What you will get here:
- Thoughtful reflection by and about individuals who have made a choice to or not to have/adopt/foster children, or who have lost the chance to choose after the age of 35
- Understanding that while we share common experiences, each person has her own individual circumstances
- Links to relevant resources
- Ideas to help navigate the choice–or lack of choice–to or not to have children
- News we think you’ll find useful
What you will not get here:
- Judgement like “you should have had a baby instead of gallivanting around Europe in your early thirties” or “a child needs two parents”
- Bromides like “if it’s meant to be, it will happen” or “it will all work out in the end”
- Didactic advice like “you’ll regret not having children–who’s going to take care of you when you are old?” or “do all the tests/don’t do any of the tests,” “hurry up–you’re running out of time”
- Parenting tips
About the Editors
Having kids was not on my radar until I was deemed “high risk.” Observing friends with kids I had trouble understanding the draw, but I suspected there had to be something that I couldn’t see because none of my friends had just one. When I started asking friends “why have kids?,” their answers were never very substantial or thoughtful. Probably they were just too tired or distracted to say anything articulate. MotherShould? is the website I wish existed when I was struggling with the baby question.
Beverly Army Williams
Throughout my 20s and early 30s, I was content with being my family’s cool (child-free) aunt, but since marrying a man who would make an excellent father, my child-free life causes me to vacillate between regret and relief.

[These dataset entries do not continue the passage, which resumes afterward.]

(** The index that the query uses, cached or built, describes the records. *)
Lemma query_index_ok s :
  store_wf s ->
  index_ok (records_ s)
    (match contradiction_index_ s with Some i => i | None => build_index (records_ s) end).
Proof.
  intros [Hok Hi]. destruct (contradiction_index_ s); [done|]. apply build_index_ok, Hok.
Qed.

(** [c] is a contradiction between the payload and an active record. *)
Definition activates_contradiction (s : EvidenceStore) (payload : FactPayload) (key : bytes)
    (generation : Z) (c : EvidenceConflict) : Prop :=
  exists k r, (k, r) ∈ records_ s /\ record_active generation r = true /\
    c ∈ (if bytes_lt key k then conflicts_between true payload (er_payload r)
         else conflicts_between true (er_payload r) payload).

Lemma incapable_no_contradiction s payload key generation c :
  records_ok (records_ s) -> validate_payload payload = Ok tt ->
  contradiction_capable payload = false -> ~ activates_contradiction s payload key generation c.
Proof.
  intros Hok Hv Hcap (k & r & Hin & _ & Hc).
  apply (map_find_elem bytes_lt) in Hin; [|apply Hok].
  assert (clash (er_payload r) payload) as Hcl by by eapply (pair_conflicts_clash s payload key).
  unfold contradiction_capable in Hcap. apply index_subject_clash in Hcl as [(x & _ & Hx)|Hcl].
  - by rewrite Hx in Hcap.
  - destruct Hcl as (l & g & _ & -> & _). done.
Qed.
Lemma allocated_generations_fresh_witness :
  let history := (add sample_fact (add region_fact empty_store).2).2 in
  store_wf history /\
  exists gs a', allocate_many 2 (seed history new_allocator) = Some (gs, a') /\ length gs = 2%nat.
Proof.
  cbv zeta. assert (store_wf (add sample_fact (add region_fact empty_store).2).2) as H
    by (apply add_wf; [apply add_wf; [exact empty_store_wf|exact region_fact_typed]|
        exact sample_fact_typed]).
  split; [exact H|].
  destruct (allocated_generations_fresh _ new_allocator 2 H) as (gs & a' & E & Hn & _).
  - vm_compute. discriminate.
  - exists gs, a'. split; [exact E|exact Hn].
Defined.

(** The active view of a well-formed ledger is a well-formed store that holds
    exactly the held facts that the policy calls active, and applying the policy to
    the view again changes nothing. *)
Theorem active_view_exact policy history :
  store_wf history ->
  store_wf (view policy history) /\
  (forall f, f ∈ flattened_facts (view policy history) <->
     f ∈ flattened_facts history /\ is_active policy f = true) /\
  records_ (view policy (view policy history)) = records_ (view policy history).
Proof.
  intros Hs. pose proof (active_view_wf policy history Hs) as Hv. split_and!; [done|..].
  - intros f. by apply active_view_facts.
  - apply records_ext; [apply (active_view_wf policy), Hv|apply Hv|]. intros f.
    rewrite !active_view_facts by done. tauto.
Qed.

My current writing project is a multi-modal poetry cycle examining the complexities of my decisions–and sometimes lack of decisions–to not have children. I hold an MFA in creative writing from the University of New Mexico and teach writing at Westfield State University and work as a freelance editor, writing consultant, and grant writer. I blog at PoMoGolightly. My work on MotherShould? emerges from a desire to help younger women be thoughtful and not regretful when it comes to their consideration of the baby question.